Stored data entries
(* ===== verification/ActionFiles.v ===== *)
(** * Files of Actions

    [action/src/files/mod.rs]: the one file a turn selected for an Action, what
    is disclosed of it, and the delivery of its bytes behind the Action's own
    authorization. *)

From stdpp Require Import base tactics list strings pretty.
From Stdlib Require Import ZArith Lia Ascii.
From S2P Require Import Prelude Text Json Reader Utf8 ReaderSafety Floats RoundTrip Causes Calendar Platform Requests Human Transcripts Redaction Executor.

#[local] Open Scope Z_scope.

(** A stored file as Team storage returns it. *)
Module Stored.
Record Stored : Type := mk { size : Z; sha256 : string; data : string }.
End Stored.

(** [metadata]. *)
Definition file_metadata_members (f : ActionFile.ActionFile) : list (string * Value) :=
  [("id", VString (ActionFile.id f)); ("name", VString (ActionFile.name f));
   ("media_type", VString (ActionFile.media_type f)); ("size", int (ActionFile.size f));
   ("sha256", VString (ActionFile.sha256 f))]%string.
Definition file_metadata (f : ActionFile.ActionFile) : Value := VObject (file_metadata_members f).
Definition deliverable (f : ActionFile.ActionFile) : bool :=
  (1 <=? ActionFile.size f) && (ActionFile.size f <=? MAX_FILE_BYTES) && valid_name (ActionFile.name f)
  && (slen (ActionFile.media_type f) <=? MAX_MEDIA_TYPE) && media_type (ActionFile.media_type f).

(** [selected]: the files of a turn's attachments. *)
Definition selected (attachments : list Value) : list ActionFile.ActionFile :=
  omap (fun item =>
          id ← text_of (get item "id");
          name ← text_of (get item "name");
          media_type ← text_of (get item "media_type");
          size ← (v ← get item "size"; small_int v);
          sha256 ← text_of (get item "sha256");
          Some (ActionFile.mk id name media_type size sha256)) attachments.

(** [FileUnavailable] is [inl tt]. *)
Definition action_file (input_files : list string) (input : Value) (selected : list ActionFile.ActionFile)
  : unit + option ActionFile.ActionFile :=
  match input_files with
  | [] => inr None
  | name :: _ =>
      match (id ← text_of (get input name); List.find (fun f => ActionFile.id f =s id) selected) with
      | Some file => if deliverable file then inr (Some file) else inl tt
      | None => inl tt
      end
  end.

Definition disclosure (input_files : list string) (input : Value) (selected : list ActionFile.ActionFile) (kind : string)
  : unit + option Value :=
  if negb (authorizes kind) then inr None
  else match action_file input_files input selected with
       | inl e => inl e
       | inr file => inr (option_map file_metadata file)
       end.
Definition commitments (file : option ActionFile.ActionFile) : Value :=
  VArray (option_list (option_map file_metadata file)).
Definition grants_file (file : option ActionFile.ActionFile) (action : ActionSpec.ActionSpec)
  (transcript : ActionTranscript.ActionTranscript) : bool :=
  is_some file && transcript_authorized transcript (ActionSpec.human_requests action).

Section Delivery.
  Context {PF : Platform} {B : Base64}.

Definition invocation_files (file : option ActionFile.ActionFile) (granted : option Stored.Stored) : unit + Value :=
  match file with
  | None => inr (VObject [])
  | Some file =>
      let record content :=
        inr (VObject [(ActionFile.id file,
               VObject (List.filter (fun kv => negb (fst kv =s "id")) (file_metadata_members file)
                        ++ [("content"%string, VObject content)]))]) in
      match granted with
      | None => record [("type", VString "withheld")]%string
      | Some stored =>
          if (Stored.sha256 stored =s ActionFile.sha256 file) && (Stored.size stored =? ActionFile.size file)
             && (slen (Stored.data stored) =? ActionFile.size file)
             && (sha256_hex (Stored.data stored) =s ActionFile.sha256 file)
          then record [("type", VString "delivered"); ("base64", VString (base64_standard (Stored.data stored)))]%string
          else inl tt
      end
  end.

Definition names_value (values : list string) : Value := VArray (map VString values).
Definition file_declaration (action : ActionSpec.ActionSpec) : list (string * Value) :=
  [("input_files", names_value (ActionSpec.input_files action)); ("input_schema", ActionSpec.input_schema action);
   ("human_requests", names_value (ActionSpec.human_requests action))]%string.
Definition deliver (action : ActionSpec.ActionSpec) (file : option ActionFile.ActionFile)
  (transcript : ActionTranscript.ActionTranscript) (input : Value) (granted : option Stored.Stored) : unit + Value :=
  if negb (is_some file) && bool_decide (ActionSpec.input_files action = []) then inr (VObject [])
  else
    match invocation_files file granted with
    | inl e => inl e
    | inr files =>
        let invocation := VObject [("input", input); ("files", files); ("responses", VArray (payloads transcript))]%string in
        match invocation_files_error (VObject (file_declaration action)) invocation with
        | None => inr files
        | Some _ => inl tt
        end
    end.

(** [delivered]: the id and size of the file whose bytes travel. *)
Definition file_delivered (files : Value) : option (string * Z) :=
  ms ← object_members files;
  List.hd_error (omap (fun kv =>
    content ← get (snd kv) "content";
    size ← (v ← get (snd kv) "size"; small_int v);
    if is_text (get content "type") "delivered" then Some (fst kv, size) else None) ms).
End Delivery.

(** ** Bytes travel exactly with the authorization *)
Lemma kind_authorizes_text k : kind_authorizes (VString k) = authorizes k.
Proof. done. Qed.

Lemma filter_kinds kinds : List.filter kind_authorizes (map VString kinds) = map VString (List.filter authorizes kinds).
Proof. by rewrite filter_of_map. Qed.

Lemma action_authorized_transcript action t :
  action_authorized (file_declaration action) (payloads t) = transcript_authorized t (ActionSpec.human_requests action).
Proof.
  unfold action_authorized, transcript_authorized. change (array_of (member_of (file_declaration action) "human_requests"))
    with (Some (map VString (ActionSpec.human_requests action))). cbn [from_option id]. unfold id. rewrite filter_kinds.
  destruct (List.filter authorizes (ActionSpec.human_requests action)) as [|k [|k' l]]; [done| |done]. cbn [map].
  unfold payloads. induction (ActionTranscript.responses t) as [|r rs IH]; [done|]. cbn [map existsb]. rewrite IH. f_equal.
Qed.

Section Delivered.
  Context {PF : Platform} {B : Base64}.

(** The text of the delivered content of a file, as the invocation carries it. *)
Definition delivered_text (files : Value) (id : string) : option string :=
  record ← get files id; content ← get record "content"; text_of (get content "base64").

Definition file_record (f : ActionFile.ActionFile) (content : list (string * Value)) : list (string * Value) :=
  [("name", VString (ActionFile.name f)); ("media_type", VString (ActionFile.media_type f));
   ("size", int (ActionFile.size f)); ("sha256", VString (ActionFile.sha256 f)); ("content", VObject content)]%string.

Lemma invocation_files_inr f granted files : invocation_files (Some f) granted = inr files ->
  exists content, files = VObject [(ActionFile.id f, VObject (file_record f content))]
  /\ ((content = [("type", VString "withheld")]%string)
      \/ exists data, content = [("type", VString "delivered"); ("base64", VString data)]%string).
Proof.
  unfold invocation_files. destruct granted as [stored|]; [destruct (_ && _); [|done]|]; intros H; apply (inj inr) in H; subst files; eauto.
Qed.

Lemma deliver_checked action f t input granted files : deliver action (Some f) t input granted = inr files ->
  exists content, files = VObject [(ActionFile.id f, VObject (file_record f content))]
  /\ ((content = [("type", VString "withheld")]%string)
      \/ exists data, content = [("type", VString "delivered"); ("base64", VString data)]%string)
  /\ content_error (file_record f content) (transcript_authorized t (ActionSpec.human_requests action)) = None.
Proof.
  unfold deliver. cbn [is_some negb andb]. destruct (invocation_files (Some f) granted) as [|files0] eqn:Hf; [done|].
  apply invocation_files_inr in Hf as (content & -> & Hc). destruct (invocation_files_error _ _) eqn:He; [done|].
  intros H. apply (inj inr) in H. subst files. exists content. split; [done|split; [done|]].
  unfold invocation_files_error in He. cbn [object_members] in He. destruct (is_some _); [done|].
  destruct (responses_error _ _); [done|]. destruct (files_shape_error _); [done|]. destruct (negb _); [done|].
  revert He. rewrite <- action_authorized_transcript.
  change (records_error (default [] (object_of (get _ "files")))) with
    (records_error [(ActionFile.id f, VObject (file_record f content))]).
  cbn [records_error]. change (default [] (object_members (VObject (file_record f content)))) with (file_record f content).
  by destruct (content_error _ _).
Qed.

(** C13. A file's bytes travel exactly when the transcript holds the Action's own
    declared authorization: without it the invocation carries the metadata
    alone, with it the content decodes to bytes of the size and digest the turn
    selected. *)
Theorem bytes_travel_authorized (action : ActionSpec.ActionSpec) (f : ActionFile.ActionFile)
  (t : ActionTranscript.ActionTranscript) (input : Value) (granted : option Stored.Stored) (files : Value) :
  deliver action (Some f) t input granted = inr files ->
  if transcript_authorized t (ActionSpec.human_requests action)
  then file_delivered files = Some (ActionFile.id f, ActionFile.size f)
       /\ exists text data, delivered_text files (ActionFile.id f) = Some text /\ decode_content text = Some data
          /\ slen data = ActionFile.size f /\ sha256_hex data = ActionFile.sha256 f
  else file_delivered files = None /\ delivered_text files (ActionFile.id f) = None.
Proof.
  intros (content & -> & Hc & He)%deliver_checked. unfold delivered_text. cbn [get].
  assert (forall v, lookup_member [(ActionFile.id f, v)] (ActionFile.id f) = Some v) as ->.
  { intros v. unfold lookup_member. cbn [List.find fst]. by rewrite seqb_refl. }
  destruct Hc as [->|[text ->]]; unfold content_error in He.
  - change (py_eq (default VNull (member_of (file_record f _) "content")) withheld_content) with true in He. cbv iota in He.
    by destruct (transcript_authorized _ _).
  - change (py_eq (default VNull (member_of (file_record f _) "content")) withheld_content) with false in He. cbv iota in He.
    destruct (transcript_authorized _ _); cbn [negb] in He; [|done]. split; [done|]. exists text.
    change (text_of (get (default VNull (member_of (file_record f _) "content")) "base64")) with (Some text) in He.
    change (member_of (file_record f _) "size" ≫= _) with (Some (ActionFile.size f)) in He.
    change (text_of (member_of (file_record f _) "sha256")) with (Some (ActionFile.sha256 f)) in He.
    cbn [mbind option_bind] in He. destruct (decode_content text) as [data|]; [|done]. exists data.
    destruct (bool_decide (Some (slen data) = _)) eqn:E1; cbn [andb] in He; [|done].
    destruct (bool_decide (Some (sha256_hex data) = _)) eqn:E2; [|done].
    apply bool_decide_eq_true in E1, E2. by simplify_eq.
Qed.
End Delivered.

(** ** A delivery *)

(** The standard alphabet, padded. *)
Definition sextet_char (n : Z) : ascii :=
  byte_of (if n <? 26 then 0x41 + n else if n <? 52 then 0x61 + (n - 26) else if n <? 62 then 0x30 + (n - 52)
           else if n =? 62 then 0x2b else 0x2f).
Fixpoint encode_groups (bytes : list ascii) : string :=
  match bytes with
  | a :: b :: c :: rest =>
      let n := byte_code a * 65536 + byte_code b * 256 + byte_code c in
      String (sextet_char (n / 262144)) (String (sextet_char (n / 4096 mod 64)) (String (sextet_char (n / 64 mod 64))
        (String (sextet_char (n mod 64)) (encode_groups rest))))
  | [a; b] =>
      let n := byte_code a * 65536 + byte_code b * 256 in
      String (sextet_char (n / 262144)) (String (sextet_char (n / 4096 mod 64)) (String (sextet_char (n / 64 mod 64)) "="))
  | [a] => let n := byte_code a * 65536 in String (sextet_char (n / 262144)) (String (sextet_char (n / 4096 mod 64)) "==")
  | [] => EmptyString
  end.
Definition standard_base64 : Base64 := fun s => encode_groups (String.list_ascii_of_string s).

Definition sample_file_action : ActionSpec.ActionSpec :=
  ActionSpec.mk "send" "Send"
    (VObject [("properties", VObject [("file", file_id_schema)]); ("required", VArray [VString "file"])]%string)
    VNull [] [] ["approval"%string] ["file"%string] "mutating" None None.
Definition sample_digest : string := Eval vm_compute in sha256_hex (PF := utc_platform) "hello".
Definition sample_file : ActionFile.ActionFile :=
  ActionFile.mk "0123456789abcdef0123456789abcdef" "a.txt" "text/plain" 5 sample_digest.
Definition sample_consent : ActionTranscript.ActionTranscript :=
  ActionTranscript.mk "i" [HumanResponse.mk "approval" 0 sample_digest (VBool true)].
Definition sample_input : Value := VObject [("file", VString "0123456789abcdef0123456789abcdef")]%string.
Definition sample_stored : Stored.Stored := Stored.mk 5 sample_digest "hello".
Definition sample_files : Value :=
  Eval vm_compute in match deliver (PF := utc_platform) (B := standard_base64) sample_file_action (Some sample_file)
                             sample_consent sample_input (Some sample_stored) with inr v => v | inl _ => VNull end.

Lemma bytes_travel_authorized_witness :
  file_delivered sample_files = Some ("0123456789abcdef0123456789abcdef"%string, 5)
  /\ deliver (PF := utc_platform) (B := standard_base64) sample_file_action (Some sample_file) sample_consent sample_input None = inl tt.
Proof.
  split; [|vm_compute; reflexivity].
  apply (bytes_travel_authorized (PF := utc_platform) (B := standard_base64) sample_file_action sample_file sample_consent sample_input
           (Some sample_stored) sample_files). vm_compute. reflexivity.
Defined.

=== Problem requirements ===
Retype exactly the lines from the start of the entries through the one with "Definition file_metadata (f"; include both ends.

=== Output of the task ===
(* ===== verification/ActionFiles.v ===== *)
(** * Files of Actions

    [action/src/files/mod.rs]: the one file a turn selected for an Action, what
    is disclosed of it, and the delivery of its bytes behind the Action's own
    authorization. *)

From stdpp Require Import base tactics list strings pretty.
From Stdlib Require Import ZArith Lia Ascii.
From S2P Require Import Prelude Text Json Reader Utf8 ReaderSafety Floats RoundTrip Causes Calendar Platform Requests Human Transcripts Redaction Executor.

#[local] Open Scope Z_scope.

(** A stored file as Team storage returns it. *)
Module Stored.
Record Stored : Type := mk { size : Z; sha256 : string; data : string }.
End Stored.

(** [metadata]. *)
Definition file_metadata_members (f : ActionFile.ActionFile) : list (string * Value) :=
  [("id", VString (ActionFile.id f)); ("name", VString (ActionFile.name f));
   ("media_type", VString (ActionFile.media_type f)); ("size", int (ActionFile.size f));
   ("sha256", VString (ActionFile.sha256 f))]%string.
Definition file_metadata (f : ActionFile.ActionFile) : Value := VObject (file_metadata_members f).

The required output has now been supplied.